Motifs
TRIBUNAL DU TRAVAIL
JUGEMENT DU 25 MARS 2021
En la cause de Madame m. L., demeurant X1 à BEAULIEU-SUR-MER (06310) ;
Demanderesse, ayant élu domicile en l'étude de Maître Bernard BENSA, avocat-défenseur près la Cour d'appel de Monaco, et plaidant par Maître Thierry TROIN, avocat au barreau de Nice, substitué par Maître Alexandra PAULUS, avocat en ce même barreau ;
d'une part ;
Contre :
Monsieur s. S., demeurant « X2, X3 à MONACO ;
Défendeur, ayant élu domicile en l'étude de Maître Richard MULLOT, avocat-défenseur près la Cour d'appel de Monaco, et plaidant par ledit avocat-défenseur ;
d'autre part ;
LE TRIBUNAL DU TRAVAIL,
Après en avoir délibéré conformément à la loi ;
Vu la requête introductive d'instance en date du 15 octobre 2019, reçue le 18 octobre 2019 ;
Vu la procédure enregistrée sous le numéro 24-2019/2020 ;
Vu les convocations à comparaître par-devant le Bureau de Jugement du Tribunal du travail, suivant lettres recommandées avec avis de réception en date du 5 novembre 2019 ;
Vu les conclusions de Maître Bernard BENSA, avocat-défenseur au nom de Madame m. L. en date des 12 décembre 2019 et 12 mai 2020 reçues le 13 mai 2020 ;
Vu les conclusions de Maître Richard MULLOT, avocat-défenseur au nom de Monsieur s. S. en date des 13 février 2020 et 9 juillet 2020 ;
Après avoir entendu Maître Alexandra PAULUS, avocat au barreau de Nice, pour Madame m. L. et Maître Richard MULLOT, avocat-défenseur près la Cour d'appel de Monaco, pour Monsieur s. S. en leurs plaidoiries ;
Vu les pièces du dossier ;
* * * *
Madame m. L. a été embauchée par Monsieur s. S. à compter du mois de juin 2017 en qualité de Gouvernante de maison.
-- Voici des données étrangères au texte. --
(** * bakscanner: the scan engine of [app.py]

    A shallow embedding of the backup-file scanner: the string helpers the
    code takes from Python's [str], the path normalizer
    ([normalize_base_url]), the classification done inside
    [scan_single_target], the request parsing of [start_scan], and the
    lock-guarded task record shared by the probers and the orchestrator
    ([scan_worker]).

    A Python [str] is modelled by [string]; each character stands for the
    code point of the same number (U+0000 to U+00FF).  This range is closed
    under every string operation the program uses. *)

From Stdlib Require Import ZArith Ascii String Bool Lia.
From stdpp Require Import base option list strings.

Local Open Scope Z_scope.

(** ** Python string primitives *)

Module Str.

Definition code (c : ascii) : N := N_of_ascii c.

(** [str.isspace] on one character: the characters [str.strip] trims.  TAB,
    LF, VT, FF, CR, the separators FS GS RS US, space, NEL and the no-break
    space. *)
Definition isspace (c : ascii) : bool :=
  let n := code c in
  ((9 <=? n) && (n <=? 13) || (28 <=? n) && (n <=? 32)
   || (n =? 133) || (n =? 160))%N.

(** [str.lower] on one character: A-Z and the capital letters U+00C0 to
    U+00DE except the multiplication sign. *)
Definition lower_char (c : ascii) : ascii :=
  let n := code c in
  if ((65 <=? n) && (n <=? 90)
      || (192 <=? n) && (n <=? 222) && negb (n =? 215))%N
  then ascii_of_N (n + 32) else c.

Fixpoint lower (s : string) : string :=
  match s with
  | EmptyString => EmptyString
  | String c r => String (lower_char c) (lower r)
  end.

(** [s.startswith(p)] *)
Fixpoint startswith (s p : string) {struct p} : bool :=
  match p, s with
  | EmptyString, _ => true
  | String a p', String b s' => Ascii.eqb a b && startswith s' p'
  | String _ _, EmptyString => false
  end.

(** [s.endswith(p)]: some tail of [s] is [p]. *)
Fixpoint endswith (s p : string) : bool :=
  String.eqb s p ||
  match s with
  | EmptyString => false
  | String _ r => endswith r p
  end.

(** [p in s] *)
Fixpoint contains (s p : string) : bool :=
  startswith s p ||
  match s with
  | EmptyString => false
  | String _ r => contains r p
  end.

(** [s.lstrip(chars)] for a set of characters given as a predicate. *)
Fixpoint lstrip_by (f : ascii -> bool) (s : string) : string :=
  match s with
  | EmptyString => EmptyString
  | String c r => if f c then lstrip_by f r else s
  end.

Fixpoint rstrip_by (f : ascii -> bool) (s : string) : string :=
  match s with
  | EmptyString => EmptyString
  | String c r =>
      match rstrip_by f r with
      | EmptyString => if f c then EmptyString else String c EmptyString
      | r' => String c r'
      end
  end.

(** [s.strip()] *)
Definition strip (s : string) : string :=
  rstrip_by isspace (lstrip_by isspace s).

(** [s.replace(a, b)] for one-character [a] and [b]. *)
Fixpoint replace (a b : ascii) (s : string) : string :=
  match s with
  | EmptyString => EmptyString
  | String c r => String (if Ascii.eqb c a then b else c) (replace a b r)
  end.

Fixpoint drop (n : nat) (s : string) : string :=
  match n, s with
  | O, _ => s
  | S n', String _ r => drop n' r
  | S _, EmptyString => EmptyString
  end.

(** What follows the first occurrence of [sep] in [s], if any. *)
Fixpoint after_first (sep s : string) : option string :=
  if startswith s sep then Some (drop (String.length sep) s)
  else match s with
       | EmptyString => None
       | String _ r => after_first sep r
       end.

(** [s.split(sep, 1)[-1]] *)
Definition split1_last (sep s : string) : string :=
  default s (after_first sep s).

(** [not s] *)
Definition is_empty (s : string) : bool :=
  match s with EmptyString => true | _ => false end.


(** [c * n] for a one-character string [c]. *)
Fixpoint repeat (c : ascii) (n : nat) : string :=
  match n with
  | O => EmptyString
  | S n' => String c (repeat c n')
  end.

End Str.

(** ** [normalize_base_url] *)

Definition normalize_base_url (url : string) : string :=
  let url := Str.strip url in
  if Str.is_empty url then ""
  else
    let url :=
      if negb (Str.startswith url "http://") && negb (Str.startswith url "https://")
      then "http://" +:+ url else url in
    if negb (Str.endswith url "/") then url +:+ "/" else url.

(** ** Python's [int] on a string *)

Definition digit_value (c : ascii) : option Z :=
  let n := Str.code c in
  if ((48 <=? n) && (n <=? 57))%N then Some (Z.of_N n - 48) else None.

(** Decimal digits, single underscores allowed between two digits.
    [after_digit] tells whether the previous character was a digit. *)
Fixpoint int_digits (acc : Z) (after_digit : bool) (s : string) : option Z :=
  match s with
  | EmptyString => if after_digit then Some acc else None
  | String c r =>
      match digit_value c with
      | Some d => int_digits (10 * acc + d) true r
      | None =>
          if Ascii.eqb c "_" && after_digit then int_digits acc false r
          else None
      end
  end.

(** The characters [int] skips around a numeral: TAB, LF, VT, FF, CR and
    space, and NEL and the no-break space, which it reads as spaces.  Unlike
    [str.strip] it does not skip the separators FS, GS, RS and US. *)
Definition int_space (c : ascii) : bool :=
  let n := Str.code c in
  ((9 <=? n) && (n <=? 13) || (n =? 32) || (n =? 133) || (n =? 160))%N.

(** [sys.int_info.default_max_str_digits]: a numeral with more digits is
    refused.  Leading zeros count, underscores and the sign do not. *)
Definition int_max_str_digits : nat := 4300.

Fixpoint count_digits (s : string) : nat :=
  match s with
  | EmptyString => 0
  | String c r =>
      match digit_value c with
      | Some _ => S (count_digits r)
      | None => count_digits r
      end
  end.

(** [int(s)]: the whitespace of [int_space] is skipped at both ends, then
    come an optional sign and the digits, at most [int_max_str_digits] of
    them.  [None] stands for [ValueError]. *)
Definition py_int (s : string) : option Z :=
  match Str.rstrip_by int_space (Str.lstrip_by int_space s) with
  | String c r =>
      let signed := Ascii.eqb c "+" || Ascii.eqb c "-" in
      let body := if signed then r else String c r in
      if (int_max_str_digits <? count_digits body)%nat then None
      else if Ascii.eqb c "-" then Z.opp <$> int_digits 0 false body
      else int_digits 0 false body
  | EmptyString => None
  end.

(** ** The backup classifier *)

Definition BACKUP_SUFFIXES : list string :=
  [".bak"; ".zip"; ".rar"; ".7z"; ".tar"; ".tar.gz"; ".tgz";
   ".sql"; ".db"; ".old"; ".backup"].

Definition DEFAULT_PATHS : list string :=
  ["index.php.bak"; "index.jsp.bak"; "config.php.bak"; "wwwroot.zip";
   "website.zip"; "backup.zip"; "site_backup.zip"; "db.sql"; "backup.sql"].

Definition looks_like_backup (url : string) : bool :=
  let lower := Str.lower url in
  existsb (Str.endswith lower) BACKUP_SUFFIXES.

Inductive verdict :=
| Match     (* the response is saved *)
| SkipHtml  (* small HTML page behind a backup-like URL *)
| Invalid.  (* wrong status or no backup suffix *)

(** The decision of [scan_single_target] on [code], [content_type],
    [content_length] and [resp.url]. *)
Definition classify (code : Z) (content_type : string) (content_length : Z)
    (url : string) : verdict :=
  if ((code =? 200) || (code =? 206)) && looks_like_backup url then
    if Str.contains content_type "text/html"
       && (content_length <? 2 * 1024 * 1024)
    then SkipHtml else Match
  else Invalid.

(** What the prober reads from a response. *)
Record response := {
  status_code : Z;
  content_type_header : option string;    (* headers.get("Content-Type") *)
  content_length_header : option string;  (* headers.get("Content-Length") *)
  url : string;                           (* final URL, redirects followed *)
  saves : bool  (* [save_response_content], once back: returned or raised *)
}.

(** [(resp.headers.get("Content-Type") or "").lower()] *)
Definition content_type_of (h : option string) : string :=
  Str.lower (default "" h).

(** [int(resp.headers.get("Content-Length") or 0)]: the header goes to
    [int] as it is, untrimmed.  [None] stands for the [ValueError] of
    [int]. *)
Definition content_length_of (h : option string) : option Z :=
  match h with
  | None => Some 0
  | Some s => if Str.is_empty s then Some 0 else py_int s
  end.

(** Classification of a whole response; [None] when reading the headers
    raises. *)
Definition classify_response (r : response) : option verdict :=
  let code := status_code r in
  let content_type := content_type_of (content_type_header r) in
  content_length ← content_length_of (content_length_header r);
  Some (classify code content_type content_length (url r)).

(** ** Save paths *)

(** [os.path.join] of two components (POSIX). *)
Definition path_join (a b : string) : string :=
  if Str.startswith b "/" then b
  else if Str.is_empty a || Str.endswith a "/" then a +:+ b
  else a +:+ "/" +:+ b.

Definition host_tag_of (netloc : string) : string := Str.replace ":" "_" netloc.

Definition safe_name (final_url : string) : string :=
  Str.replace "/" "_" (Str.split1_last "://" final_url).

Definition save_path (output_dir host_tag final_url : string) : string :=
  let save_dir := path_join output_dir host_tag in
  path_join save_dir (safe_name final_url).

(** ** [start_scan]: reading the request *)

(** [str.splitlines] breaks a line at LF, VT, FF, CR, FS, GS, RS and NEL; a
    CR directly followed by LF is one break. *)
Definition is_linebreak (c : ascii) : bool :=
  let n := Str.code c in
  ((10 <=? n) && (n <=? 13) || (28 <=? n) && (n <=? 30) || (n =? 133))%N.

Definition is_cr (c : ascii) : bool := (Str.code c =? 13)%N.
Definition is_lf (c : ascii) : bool := (Str.code c =? 10)%N.

Fixpoint splitlines (s : string) : list string :=
  match s with
  | EmptyString => []
  | String c r =>
      let rest := splitlines r in
      if is_linebreak c then
        match r with
        | String d _ => if is_cr c && is_lf d then rest else "" :: rest
        | EmptyString => "" :: rest
        end
      else
        match rest with
        | [] => [String c ""]
        | l :: ls => String c l :: ls
        end
  end.


(** The loop [for line in text.splitlines(): line = f(line); if line: ...]. *)
Definition kept_lines (f : string -> string) (text : string) : list string :=
  filter (fun l => Str.is_empty l = false) (map f (splitlines text)).

Definition target_line (line : string) : string := Str.strip line.

(** [line.strip().lstrip("/\\")] *)
Definition is_slash (c : ascii) : bool :=
  Ascii.eqb c "/" || Ascii.eqb c "\".

Definition path_line (line : string) : string :=
  Str.lstrip_by is_slash (Str.strip line).

(** The keys of [dict.fromkeys(l)] in insertion order: a key already present
    keeps its place. *)
Definition fromkeys (l : list string) : list string :=
  fold_left (fun d k => if bool_decide (k ∈ d) then d else d ++ [k]) l [].

(** An uploaded file: absent (or without a file name), unreadable, or its
    decoded text. *)
Inductive upload :=
| NoFile
| Unreadable
| Content (text : string).

Record form := {
  targets_text : option string;
  targets_file : upload;
  dict_text : option string;
  dict_file : upload;
  threads : option string
}.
Le contrat de travail a été rompu le 17 janvier 2019.
Les documents ont été remis à la salariée le 5 mars 2019 et mentionnaient comme motif de rupture une démission.
Estimant avoir été licenciée sans motif et sans courrier, Madame m. L. a saisi le Tribunal du travail en conciliation, par requête en date du 15 octobre 2019, reçue au greffe le 18 octobre 2019, des demandes suivantes :
* dire et juger que la rupture de son contrat de travail doit s'analyser en un licenciement,
* dire et juger que ce licenciement est dépourvu de tout motif,
* dire et juger que ce licenciement revêt un caractère abusif,
* avoir paiement des sommes suivantes :
* 1.988,92 euros à titre d'indemnité légale de licenciement,
* 20.000 euros à titre de dommages et intérêts pour licenciement abusif,
* 2.487 euros au titre de l'indemnité pour inobservation du préavis,
* enjoindre à s. S. sous astreinte de 100 euros par jour de retard à compter de la signification de la décision à intervenir, de remettre les documents de fin de contrat qui ne lui ont pas été remis lors de son départ,
* intérêts de retard au taux légal sur l'ensemble des condamnations à compter de la demande et jusqu'à complet paiement,
* exécution provisoire du jugement à intervenir.
Aucune conciliation n'ayant pu aboutir, le dossier a fait l'objet d'un renvoi devant le bureau de jugement.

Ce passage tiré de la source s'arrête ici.